[Records from a collection]

┏━━

(** The gateway is called once; everything else settles what happened. *)
Definition call_vendor (chunk : ChunkPayload) (l : lane) (vendor_id : text) (generation : Z)
    (attempt_id : option Z) (allow_split : bool) (retry_index : Z) (lease : option Z)
    : worker SubmitOutcome :=
  let failed (vendor_invoked : bool) (e : exn) : worker SubmitOutcome :=
    match e with
    | VendorTransportError | VendorProtocolError =>
        report ← _finalize_invoke chunk generation attempt_id (plain Outcome.uncertain);
        match report with
        | None => _ ← persist_uncertain chunk vendor_id generation attempt_id; mret UNCERTAIN
        | Some r => mret (submit_outcome_from_finalize r UNCERTAIN)
        end
    | VendorApiError code =>
        _handle_terminal_api_error chunk code l vendor_id generation attempt_id allow_split
          retry_index
    | _ =>
        _ ← (if vendor_invoked then
               report ← _finalize_invoke chunk generation attempt_id (plain Outcome.uncertain);
               match report with
               | None => persist_uncertain chunk vendor_id generation attempt_id
               | Some _ => mret tt
               end
             else mret tt);
        raise e
    end in
  let sent (task_id : text) : worker SubmitOutcome :=
    report ← _finalize_invoke chunk generation attempt_id
               (finalize_with Outcome.submitted (Some task_id) None false None None false);
    match report with
    | Some r =>
        let o := submit_outcome_from_finalize r SUBMITTED in
        _ ← (if bool_decide (o = SUBMITTED) then _record_success else mret tt);
        mret o
    | None =>
        marked ← catch (_ ← perform (MarkSubmitted (cp_chunk_id chunk) task_id); mret true)
                   (fun e => if is_exception e then mret false else raise e);
        if negb marked then
          _ ← persist_uncertain chunk vendor_id generation attempt_id; mret UNCERTAIN
        else
          _ ← _persist_attempt chunk vendor_id generation Outcome.submitted attempt_id false None;
          _ ← _record_success;
          mret SUBMITTED
    end in
  attempt
    (d ← phones_for_invoke chunk;
     if bool_decide (dd_action d = FROZEN) then mret (inl STALE_) else
     if negb (sendable d) then
       o ← _abort_before_http chunk vendor_id generation attempt_id lease
             (if bool_decide (dd_action d = EMPTY) then REJECTED else PAUSED);
       mret (inl o)
     else mret (inr (eligible_phones d)))
    (fun r =>
       match r with
       | Ok (inl o) => mret o
       | Raise e => failed false e
       | Ok (inr phones) =>
           attempt (perform (Send vendor_id phones chunk))
             (fun r' => match r' with Ok task_id => sent task_id | Raise e => failed true e end)
       end).

Definition invoke_body (chunk : ChunkPayload) (l : lane) (vendor_id : text) (generation : Z)
    (attempt_id : option Z) (allow_split : bool) (retry_index : Z) (lease : option Z)
    : worker SubmitOutcome :=
  attempt (_preflight_before_invoke chunk l vendor_id true) (fun r =>
    match r with
    | Raise e =>
        attempt (_abort_before_http chunk vendor_id generation attempt_id lease PAUSED)
          (fun _ => raise e)
    | Ok (Some o) => _abort_before_http chunk vendor_id generation attempt_id lease o
    | Ok None =>
        if negb (_gateway_for vendor_id) then
          report ← _finalize_invoke chunk generation attempt_id (plain Outcome.failed);
          _ ← refund_lease lease vendor_id;
          mret match report with
               | Some r => submit_outcome_from_finalize r FAILED_
               | None => FAILED_
               end
        else call_vendor chunk l vendor_id generation attempt_id allow_split retry_index lease
    end).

┗━━

→ **Task brief**
Please find, in the entries above, every line where "false" occurs, and copy it.

→ **Output**
               (finalize_with Outcome.submitted (Some task_id) None false None None false);
                   (fun e => if is_exception e then mret false else raise e);
          _ ← _persist_attempt chunk vendor_id generation Outcome.submitted attempt_id false None;
       | Raise e => failed false e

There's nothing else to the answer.